Only using 1 of the onboard nics for Proxmox AND one BMC nic cable is attached. Both are plugged into the same switch in test scenarios.
Started with a fresh ISO last week of Proxmox 8.4 with its default kernel.
Full reinstall (wipe drive and start fresh) with Proxmox 9 iso default kernel.
Had to use nomodset param in grub for install in both instances.
Proxmox install on the asrock detected my network IPs. proxmox 9 on the supermicro doesn't but manual entery works fine.
BOTH motherboards happen to have i210 intel nics on board . (I was reading this can be an issue but a hard reboot on a schedule??)
Log has no errors out of the norm that I can see. (zfs kernel taint but I read that is to be excpected if not using??)
All drives have been formatted with EXT4. Other than Proxmox's default boot drive LVM, there are no LVM's in use, no raid. Nice and simple.
Temps are never high. Noctua cooler seems to work fine. Drive temps are never hot. System is basically idle.
I've tried grub with both 0 and 1 for options processor.max_cstate=0 amd_idle.max_cstate=0
I've tried cstate 0 and 1 in bios (based on what I had set in grub) and disabling anything power-savings wise that Supermicro gives access to in the bios.
Can't remember the exact syntax but also had disabled some power savings via grub for nvme and pcie_aspm that I read about somewhere. Stil reboots at 19 - 20 hr. this was removed.

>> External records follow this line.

(* ===== verification/ProtobufC.v ===== *)
(** * The protocol-buffer library

    [src/vendor/protobuf-c/protobuf-c.c]: [protobuf_c_message_get_packed_size],
    [protobuf_c_message_pack] and [protobuf_c_message_unpack] with all they call, over
    descriptors as data.

    The struct of a message is the list of its members, and an offset the position of a
    member in it, from 1 on; 0 is the offset of the base, as [sizeof(ProtobufCMessage)] is
    not 0.  The members of a union share an offset.  What the code writes to [out] is the
    list of the bytes from [out] on, whose length is the number the code returns.  A
    pointer with a length is the list of the bytes it points to, and reading beyond them,
    or reading a member at another type than it has, is [Undef].  Memory is not freed and
    allocation does not fail. *)
From S2P Require Import Prelude Keywords.

Open Scope Z_scope.

(** ** Bytes and machine integers *)

Abbreviation bytes := (list ascii).

(** A byte as [uint8_t], and the conversion to it. *)
Definition ub (a : ascii) : Z := Z.of_N (N_of_ascii a).
Definition byte (z : Z) : ascii := ascii_of_N (Z.to_N (z mod 256)).

(** [data[i]] *)
Definition at_ (data : bytes) (i : nat) : outcome Z :=
  match data !! i with Some b => Ok (ub b) | None => Undef end.

(** The conversions to [int32_t] and [int64_t]. *)
Definition signed32 (z : Z) : Z := let u := wrap32 z in if u <? 2 ^ 31 then u else u - 2 ^ 32.
Definition signed64 (z : Z) : Z := let u := wrap64 z in if u <? 2 ^ 63 then u else u - 2 ^ 64.

Definition INT_MAX : Z := 2147483647.

(** ** Descriptors *)

Inductive ProtobufCLabel : Type :=
| PROTOBUF_C_LABEL_REQUIRED | PROTOBUF_C_LABEL_OPTIONAL
| PROTOBUF_C_LABEL_REPEATED | PROTOBUF_C_LABEL_NONE.

Inductive ProtobufCType : Type :=
| PROTOBUF_C_TYPE_INT32 | PROTOBUF_C_TYPE_SINT32 | PROTOBUF_C_TYPE_SFIXED32
| PROTOBUF_C_TYPE_INT64 | PROTOBUF_C_TYPE_SINT64 | PROTOBUF_C_TYPE_SFIXED64
| PROTOBUF_C_TYPE_UINT32 | PROTOBUF_C_TYPE_FIXED32
| PROTOBUF_C_TYPE_UINT64 | PROTOBUF_C_TYPE_FIXED64
| PROTOBUF_C_TYPE_FLOAT | PROTOBUF_C_TYPE_DOUBLE
| PROTOBUF_C_TYPE_BOOL | PROTOBUF_C_TYPE_ENUM
| PROTOBUF_C_TYPE_STRING | PROTOBUF_C_TYPE_BYTES | PROTOBUF_C_TYPE_MESSAGE.

(** [ProtobufCWireType] *)
Definition PROTOBUF_C_WIRE_TYPE_VARINT : Z := 0.
Definition PROTOBUF_C_WIRE_TYPE_64BIT : Z := 1.
Definition PROTOBUF_C_WIRE_TYPE_LENGTH_PREFIXED : Z := 2.
Definition PROTOBUF_C_WIRE_TYPE_32BIT : Z := 5.

(** [ProtobufCFieldFlag], as the two bits that are tested. *)
Record ProtobufCFieldFlag : Type := mkFlags {
  PROTOBUF_C_FIELD_FLAG_PACKED : bool;
  PROTOBUF_C_FIELD_FLAG_ONEOF : bool
}.

(** A [char *]: null, the address of [protobuf_c_empty_string], or a block of its own. *)
Inductive cstring : Type :=
| NULL_string
| protobuf_c_empty_string
| heap_string (s : string).

#[export] Instance cstring_eq_dec : EqDecision cstring.
Proof. solve_decision. Defined.

(** [strlen] reads this. *)
Definition chars (p : cstring) : string :=
  match p with heap_string s => s | _ => "" end.

(** The range of field numbers from [start_value] on; the next range of the array has the
    index of the first field after it. *)
Record ProtobufCIntRange : Type := mkRange { start_value : Z; orig_index : Z }.

(** Descriptors point to one another; [D] is the type of pointers to descriptors of
    messages.  Descriptors of enumerations, which the code below does not look into, are
    left out. *)
Record ProtobufCFieldDescriptor {D : Type} : Type := mkField {
  name : string;
  id : Z;
  label : ProtobufCLabel;
  type : ProtobufCType;
  quantifier_offset : nat;
  offset : nat;
  descriptor : option D;
  default_value : cstring;
  flags : ProtobufCFieldFlag
}.
Arguments ProtobufCFieldDescriptor : clear implicits.
Arguments mkField {D}.
(* ===== verification/ProtobufCDesc.v ===== *)
(** * Numbers, descriptors and typed messages of the protocol-buffer library

    What the functions of [ProtobufC] write for a number and what they read; what makes a
    descriptor right, and the search for a field by number; when a message fits its
    descriptor; and the search for a field by name. *)
From S2P Require Import Prelude ProtobufC Keywords.

Open Scope Z_scope.
Open Scope list_scope.

(** ** Bytes *)

Lemma ub_range a : 0 <= ub a < 256.
Proof. unfold ub. pose proof (N_ascii_bounded a). lia. Qed.

Lemma ub_byte z : ub (byte z) = z mod 256.
Proof.
  unfold ub, byte. pose proof (Z.mod_pos_bound z 256).
  rewrite N_ascii_embedding by lia. rewrite Z2N.id; lia.
Qed.

Lemma byte_ub a : byte (ub a) = a.
Proof.
  unfold ub, byte. rewrite Z.mod_small by (pose proof (N_ascii_bounded a); lia).
  by rewrite N2Z.id, ascii_N_embedding.
Qed.

Lemma byte_mod z w : z mod 256 = w mod 256 -> byte z = byte w.
Proof. unfold byte. by intros ->. Qed.

Lemma lor_add a b k : 0 <= k -> 0 <= a < 2 ^ k -> 0 <= b -> Z.lor a (Z.shiftl b k) = a + b * 2 ^ k.
Proof.
  intros Hk Ha Hb. assert (H : Z.land a (Z.shiftl b k) = 0).
  { apply Z.bits_inj'. intros n Hn. rewrite Z.land_spec, Z.bits_0, Z.shiftl_spec by done.
    destruct (decide (n < k)) as [Hlt|Hge]; [rewrite (Z.testbit_neg_r b) by lia; apply andb_false_r|].
    destruct (decide (a = 0)) as [->|Hne]; [by rewrite Z.bits_0|].
    rewrite (Z.bits_above_log2 a n); [done|lia|].
    apply Z.log2_lt_pow2; [lia|]. eapply Z.lt_le_trans; [apply Ha|]. apply Z.pow_le_mono_r; lia. }
  by rewrite <-Z.shiftl_mul_pow2, Z.add_nocarry_lxor, Z.lxor_lor.
Qed.

Lemma land_127 b : Z.land b 127 = b mod 128.
Proof. change 127 with (Z.ones 7). by rewrite Z.land_ones. Qed.

Lemma low_bits_7 b : Z.land b 7 = b mod 8.
Proof. change 7 with (Z.ones 3). by rewrite Z.land_ones. Qed.

Lemma testbit_7 b : 0 <= b < 256 -> Z.testbit b 7 = (128 <=? b).
Proof.
  intros Hb. rewrite Z.testbit_eqb by done. change (2 ^ 7) with 128. destruct (Z.leb_spec 128 b).
  - apply Z.eqb_eq. Z.to_euclidean_division_equations. lia.
  - apply Z.eqb_neq. Z.to_euclidean_division_equations. lia.
Qed.

(** A byte with the bit that says that more follow. *)
Lemma ub_more v : ub (byte (Z.lor v 128)) = v mod 128 + 128.
Proof.
  rewrite ub_byte. change 256 with (2 ^ 8). rewrite <-Z.land_ones by done.
  rewrite Z.land_lor_distr_l. change (Z.land 128 (Z.ones 8)) with (Z.shiftl 1 7).
  replace (Z.lor (Z.land v (Z.ones 8)) (Z.shiftl 1 7)) with (Z.lor (v mod 128) (Z.shiftl 1 7)).
  { rewrite lor_add; [lia|done|apply Z.mod_pos_bound; lia|done]. }
  change 128 with (2 ^ 7). rewrite <-Z.land_ones by done.
  apply Z.bits_inj'. intros n Hn. rewrite !Z.lor_spec, !Z.land_spec, Z.shiftl_spec by done.
  destruct (decide (n < 7)); [by rewrite !Z.ones_spec_low by lia|].
  destruct (decide (n = 7)) as [->|]; [by rewrite !orb_true_r|].
  by rewrite !Z.ones_spec_high by lia.
Qed.

Lemma ub_last v : 0 <= v < 256 -> ub (byte v) = v.
Proof. intros Hv. rewrite ub_byte. by apply Z.mod_small. Qed.

Lemma shiftr_7 v : Z.shiftr v 7 = v / 128.
Proof. by rewrite Z.shiftr_div_pow2. Qed.

(** ** Varints *)

(** Seven bits to a byte, the low ones first; all bytes but the last have the bit 7. *)
Inductive varint : bytes -> Z -> Prop :=
| varint_last b : ub b < 128 -> varint [b] (ub b)
| varint_more b bs v : 128 <= ub b -> varint bs v -> varint (b :: bs) (ub b - 128 + 128 * v).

TESTING AND CHANGES (NONE of which made a difference-- ie. The system either hard locked or spontaneously rebooted between 19 and 20(+/-5) minutes :

Asrock IPMI reports voltage issues in the coin battery out of box - replaced it - IPMI error cleared.
Asrock support provided a beta bios and bmc to try. It made no difference.
Memory was put through 4 passes of memtest86 - passed no errors.
CPU was replaced with a new AMD Ryzen 7 9700x. made no difference.
RAM was replaced with new TEAMGROUP T-Create Classic 10L DDR5 32GB Kit (2 x 16GB) 5600MHz (PC5-44800) CL46 Desktop Memory Module Ram, Supports Both Intel & AMD - CTCCD532G5600HC46DC01 (booted fine) Memtest done with 4 passes. Same problem after 19ish hours. RAM booted fine BTW if any one is looking for a cheap option for the Asrock B650D4U's
Boot drive was replaced with a 1 TB older Samsung Gen2 NVMe I had kicking around. Full proxmox 8.4 ISO I grabbed from last week. Problem still exists. Kingston 480GB boot was not connected during this period.
reverted back to Nemix RAM, CPU, Kinston DC600M 480GB 2.5" and installed the newly released Proxmox 9 (so much hope I had - good times)
did 10 more passes of memtest86 on the nemix - no errors - passed.
Bought a brand new Supermicro H13SAE-MF motherboard - bios understood the Ryzen 9 9000. It's at release 2.3. There is a 2.4 on the SuperMicro site but the a-holes don't show a change log anywhere. Haven't updated to the 2.4 bios as I'm not thinking it's the issue.
changed ALL SATA cables.
Did a test with only the Windows VMs (no linux). Same problem.
Removed the Samsung 9100 Pro NVMe for a test day with Windows VMs on Kingston 3840GB. Same problem.
installed without error and f-around with xcp-ng. Found out after several hours you can't create a VM of more than 2GB (like in the 90's) without LVM magic - that's annoying, so screw them. Much prefer to take an EXT drive from a system and move it if needed. Another fresh install of Proxmox 9. (sadly, I didn't wait 20 hours to see how XCP-NG played).Might be a new OS install in my testing future since I jumped the gun on removing XCP-NG
Noticed in the logs that nomodset was a thing on the running Proxmox box. Found an "installation.cfg" passing that in /etc/defaults/grub.d Removed that and now am seeing the AMD CPU items loading fine with no "nomodeset warnings" in journalctl. 20 hours later - still rebooted on schedule.
Replaced power supply with Superflower 850Watt Gold. Same issue.
Physically moved the system in my house to directly connect it (same ports LAN1 plugged in, LAN2 not, BMC plugged in with new cables). Into the Unifi 24-port switch. Originally, it's been on a 5-port Unifi switch to this point. I also replaced the power cord. Connected to an APC battery in this test. Ran it headless. No change - reboots after just shy of 20 hours.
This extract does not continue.